Tuesday, May 19, 2020

Designing a Bargello Quilt - Part 2




Moving from cutting out coloured paper strips to digital designing.  Working in Illustrator, I created sets of rectangles in 10 shades each of green and orange, then copied and resized them to match the strips I would be cutting from fabric. So they are all the same length but the widths in cm are 1, 1.25, 1.5, 1.75, 2. Again, I used metric measurements to scale down the size while making it easy to keep the proportions the same when converting back into inches for the fabric cutting. NB these widths do not include seam allowances.

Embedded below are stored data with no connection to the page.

Lemma loop_return max fuel st s n o s' :
  src_ok s -> readline_loop fuel max st s = (Return n o, s') ->
  exists cs rest, src_pending s = cs ++ 10 :: rest /\ (10 ∉ cs) /\ src_pending s' = rest.
Proof.
  revert st s. induction fuel as [|f IH]; intros st s Hs Hrun; [done|].
  cbn [readline_loop] in Hrun. pose proof (iter_next max st s) as Hnext.
  pose proof (iter_return_newline max st s) as Hret.
  pose proof (iter_poll_not_newline max st s) as Hpoll.
  destruct (readline_iter max st s) as [[st'| n' o'|] s2]; cbn in *; subst s2; [| |done].
  - destruct (IH st' _ (src_getc_ok s Hs) Hrun) as (cs & rest & Hp & Hnl & Hp').
    destruct (src_pending s) as [|c cs0] eqn:E.
    + destruct (src_getc_empty s Hs E) as [_ E2]. rewrite E2 in Hp. by destruct cs.
    + destruct (src_getc_head s c cs0 Hs E) as [E1 E2]. rewrite E2 in Hp.
      exists (c :: cs), rest. rewrite Hp. split; [done|]. split; [|done].
      apply not_elem_of_cons. split; [|done]. specialize (Hpoll st' eq_refl). congruence.
  - simplify_eq. specialize (Hret n o eq_refl).
    destruct (src_pending s) as [|c cs0] eqn:E.
    + destruct (src_getc_empty s Hs E) as [E1 _]. lia.
    + destruct (src_getc_head s c cs0 Hs E) as [E1 E2]. exists [], cs0.
      split; [cbn; congruence|]. split; [apply not_elem_of_nil | done].
Qed.

Lemma kept_init max out0 : kept max [] out0 = mk_rl 0 out0.
Proof. reflexivity. Qed.

Lemma length_kept_out max L out0 :
  (Z.to_nat (max - 1) < length out0)%nat -> length (out (kept max L out0)) = length out0.
Proof. intros. unfold kept. cbn. rewrite length_app, length_take, length_drop. lia. Qed.

Lemma iter_empty max st s :
  src_ok s -> src_pending s = [] -> readline_iter max st s = (Poll st, (src_getc s).2).
Proof.
  intros Hs Hp. destruct (src_getc_empty s Hs Hp) as [H1 _].
  unfold readline_iter. destruct (src_getc s) as [c s']. cbn in *. subst c. done.
Qed.

(** The newline stores the NUL at [count]: the result in closed form,
    whenever that store is inside the array. *)
Lemma kept_newline_gen max cs out0 :
  (Nat.min (length (line_of cs)) (Z.to_nat (max - 1)) < length out0)%nat ->
  Return (count (kept max (line_of cs) out0))
    (<[Z.to_nat (count (kept max (line_of cs) out0)) := 0]> (out (kept max (line_of cs) out0)))
  = returned max cs out0.
Proof.
  intros Hk. unfold kept, returned. cbn [count out].
  rewrite Nat2Z.id, insert_prefix_drop; [done| |].
  all: rewrite ?length_app, ?length_take, ?length_drop; lia.
Qed.

Lemma kept_newline max cs out0 :
  1 <= max <= Z.of_nat (length out0) ->
  Return (count (kept max (line_of cs) out0))
    (<[Z.to_nat (count (kept max (line_of cs) out0)) := 0]> (out (kept max (line_of cs) out0)))
  = returned max cs out0.
Proof. intros. apply kept_newline_gen. lia. Qed.

Lemma kept_count_bound max L out0 :
  1 <= max <= Z.of_nat (length out0) ->
  0 <= count (kept max L out0) < Z.of_nat (length (out (kept max L out0))).
Proof. intros. rewrite length_kept_out by lia. unfold kept. cbn. lia. Qed.

(** ** Bounds of the caller's array, for every [max] and every length

    The kept characters are stored at [count], the NUL at the final
    [count]; whether a store falls inside [out] depends on [max] and on
    the length of [out] only through [Nat.min (length L) (Z.to_nat (max - 1))],
    the count after the kept line [L]. *)

Lemma length_kept_le max L out0 :
  (Nat.min (length L) (Z.to_nat (max - 1)) <= length out0)%nat ->
  length (out (kept max L out0)) = length out0.
Proof. intros. unfold kept. cbn. rewrite length_app, length_take, length_drop. lia. Qed.

Lemma line_of_cons c cs : line_of (c :: cs) = line_of [c] ++ line_of cs.
Proof. unfold line_of. rewrite !filter_cons, filter_nil. by case_decide. Qed.

(** One character other than the newline from the state that kept [L]:
    the state that kept one more, or the fault of a store at
    [length out0]. *)
Lemma iter_kept max L out0 s c cs :
  src_ok s -> src_pending s = c :: cs -> c <> 10 -> char_range c ->
  (Nat.min (length L) (Z.to_nat (max - 1)) <= length out0)%nat ->
  readline_iter max (kept max L out0) s =
    (if decide (Nat.min (length (L ++ line_of [c])) (Z.to_nat (max - 1)) <= length out0)%nat
     then Poll (kept max (L ++ line_of [c]) out0) else Fault, (src_getc s).2).
Proof.
  intros Hs Hp Hnl Hc HL. destruct (src_getc_head s c cs Hs Hp) as [H1 _].
  pose proof (length_kept_le max L out0 HL) as Hlen. unfold kept in Hlen. cbn [out] in Hlen.
  unfold readline_iter. destruct (src_getc s) as [c' s']. cbn in H1 |- *. subst c'.
  unfold line_of. cbn [filter list_filter]. case_decide as Hm1.
  { rewrite (decide_False (P := c <> -1)) by (intros Hn; apply Hn, Hm1). rewrite app_nil_r, decide_True by done. done. }
  rewrite (decide_True (P := c <> -1)), (decide_False (P := c = 10)) by done.
  rewrite length_app. cbn [length]. unfold kept at 1. cbn [count out].
  case_decide as Hlt.
  - assert (Hj : Nat.min (length L) (Z.to_nat (max - 1)) = length L) by lia.
    rewrite Hj in Hlen |- *. destruct (decide (length L < length out0)%nat) as [Hin|Hout].
    + rewrite store_in_range by lia.
      rewrite decide_True by lia. unfold kept. rewrite length_app. cbn [length count out].
      replace (Nat.min (length L + 1) (Z.to_nat (max - 1))) with (S (length L)) by lia.
      rewrite take_ge, (take_ge (L ++ [c])) by (rewrite ?length_app; cbn; lia).
      rewrite Nat2Z.id, s8_id, insert_prefix_drop, <- app_assoc by (done || lia).
      do 3 f_equal. lia.
    + rewrite store_out_of_range by lia.
      rewrite decide_False by lia. done.
  - rewrite decide_True by lia. unfold kept. rewrite length_app. cbn [length].
    replace (Nat.min (length L + 1) (Z.to_nat (max - 1)))
      with (Nat.min (length L) (Z.to_nat (max - 1))) by lia.
    rewrite take_app_le by lia. done.
Qed.

(** The characters before the newline, for every [max] and array: the
    loop reaches the state that kept the whole line, or faults on the
    store of the first kept character past the array. *)
Lemma loop_kept max cs L out0 s rest :
  src_ok s -> src_pending s = cs ++ rest -> 10 ∉ cs -> Forall char_range cs ->
  (Nat.min (length L) (Z.to_nat (max - 1)) <= length out0)%nat ->
  exists s',
    if decide (Nat.min (length (L ++ line_of cs)) (Z.to_nat (max - 1)) <= length out0)%nat
    then src_ok s' /\ src_pending s' = rest /\ forall fuel,
      readline_loop (length cs + fuel) max (kept max L out0) s =
        readline_loop fuel max (kept max (L ++ line_of cs) out0) s'
    else forall fuel, readline_loop (length cs + fuel) max (kept max L out0) s = (Fault, s').
Proof.
  revert L s. induction cs as [|c cs IH]; intros L s Hs Hp Hnl Hcs HL.
  { exists s. cbn. rewrite app_nil_r, decide_True by done. done. }
  inversion Hcs as [|? ? Hc Hcs']; subst. apply not_elem_of_cons in Hnl as [Hc10 Hnl].
  pose proof (iter_kept max L out0 s c (cs ++ rest) Hs Hp (not_eq_sym Hc10) Hc HL) as Hit.
  destruct (src_getc_head s c (cs ++ rest) Hs Hp) as [_ Hp1].
  rewrite line_of_cons, app_assoc. cbn [length Nat.add readline_loop].
  case_decide as Hok.
  - rewrite Hit. destruct (IH (L ++ line_of [c]) (src_getc s).2) as [s' Hs'];
      [by apply src_getc_ok|done..|]. exists s'. exact Hs'.
  - exists (src_getc s).2. rewrite decide_False by (rewrite !length_app in *; lia).
    intros fuel. rewrite Hit. done.
Qed.

(** The iteration on the newline: the NUL at [count], or the fault. *)
Lemma iter_newline_store max st s cs :
  src_ok s -> src_pending s = 10 :: cs ->
  readline_iter max st s =
    (match (out st).[count st := 0]%kern with Some o => Return (count st) o | None => Fault end,
     (src_getc s).2).
Proof.
  intros Hs Hp. destruct (src_getc_head s 10 cs Hs Hp) as [H1 _].
  unfold readline_iter. destruct (src_getc s) as [c' s']. cbn in *. subst c'.
  rewrite decide_False, decide_True by lia. by destruct ((out st).[count st := 0])%kern.
Qed.

Lemma pc_produce_inv max out0 ps c :
  char_range c -> pc_inv max out0 ps -> pc_inv max out0 (pc_step max ps (Produce c)).
Proof.
  intros Hc (Hs & Hacc & Hch & Hrl). unfold pc_inv. cbn.
  rewrite src_put_pending by done. split; [by apply src_put_ok|].
  case_decide; rewrite ?app_nil_r; (split; [rewrite ?app_assoc; by f_equal|]);
    rewrite ?Forall_app; auto.
Qed.

Lemma pc_consume_inv max out0 ps :
  1 <= max <= Z.of_nat (length out0) ->
  pc_inv max out0 ps -> pc_inv max out0 (pc_step max ps Consume).
Proof.
  intros Hmax Hinv. destruct ps as [s rl acc con].
  destruct Hinv as (Hs & Hacc & Hch & Hrl). cbn in *.
  destruct rl as [st| |]; [|done..]. destruct Hrl as [-> Hnl].
  change (filter (fun c => c <> -1) con) with (line_of con) in *.
  pose proof (kept_count_bound max (line_of con) out0 Hmax) as Hk.
  unfold pc_inv. destruct (src_pending s) as [|c cs] eqn:E.
  { rewrite iter_empty by done. cbn. rewrite app_nil_r.
    destruct (src_getc_empty s Hs E) as [_ E2]. rewrite E2, app_nil_r in *.
    auto using src_getc_ok. }
  destruct (src_getc_head s c cs Hs E) as [_ E2].
  assert (Hc : char_range c).
  { rewrite <- Hacc in Hch. apply Forall_app in Hch as [_ Hch].
    by apply Forall_cons_1 in Hch as [? _]. }
  destruct (decide (c = 10)) as [->|Hc10].
  - rewrite (iter_newline max _ s cs) by done. cbn.
    split; [by apply src_getc_ok|]. rewrite E2, <- app_assoc.
    do 2 (split; [done|]). exists con. split; [done|]. split; [done|]. by apply kept_newline.
  - assert (Hl : length (out (kept max (line_of con) out0)) = length out0)
      by (apply length_kept_out; lia).
    rewrite (iter_char max (kept max (line_of con) out0) s c cs) by (try done; lia). cbn.

    split; [by apply src_getc_ok|]. rewrite E2, <- app_assoc.
    do 2 (split; [done|]). split.
    + unfold line_of. rewrite list.filter_app. fold (line_of con) (line_of [c]).
      apply (accum_kept max [c]). done.
    + rewrite not_elem_of_app, not_elem_of_cons. auto using not_elem_of_nil.
Qed.

Lemma pc_init_inv max out0 s :
  src_ok s -> src_pending s = [] -> pc_inv max out0 (pc_init s out0).
Proof.
  intros Hs Hp. unfold pc_inv, pc_init. cbn. rewrite Hp.
  do 3 (split; [done|]). split; [done|]. apply not_elem_of_nil.
Qed.

Lemma pc_run_inv max out0 evs ps :
  1 <= max <= Z.of_nat (length out0) -> Forall producer_char evs ->
  pc_inv max out0 ps -> pc_inv max out0 (pc_run max evs ps).
Proof.
  intros Hmax. revert ps. induction evs as [|[c|] evs IH]; intros ps Hevs Hinv; [done| |];
    inversion Hevs; subst; cbn [pc_run fold_left]; apply IH; try done.
  - by apply pc_produce_inv.
  - by apply pc_consume_inv.
Qed.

I'm not listing the steps here - to be honest, I didn't write it all down at the time and now can't remember what I did!  The good news is there are many Illustrator tutorials out there,  I can recommend Jason Hoppe who generously shares lots of tips and the Adobe You Tube channel.



With the strips all ready, it's playtime. I opened multiple artboards and added coloured rectangles on a separate layer for backgrounds. This is a lap quilt so I want the finished size to be around 60". Making use of a grid, I arranged strips of each colour  to create a wave with the width of the strips and the gaps between them flowing from 2cm to 1cm.  The strips are evenly staggered by moving down one colour each time. Then these waves were copied,  pasted and rotated to try out different arrangements.


It is interesting to see how different the pattern looks when one set of the orange strips are flipped.  Above, the colours run from light to dark twice, below they run from light to dark then dark to light.


I settled on the final design below, I like the hourglass shapes that appear when it is viewed this way up.


With the design complete, the next step is to calculate the amount of each fabric needed and work out the cutting plan, which I will describe in part 3.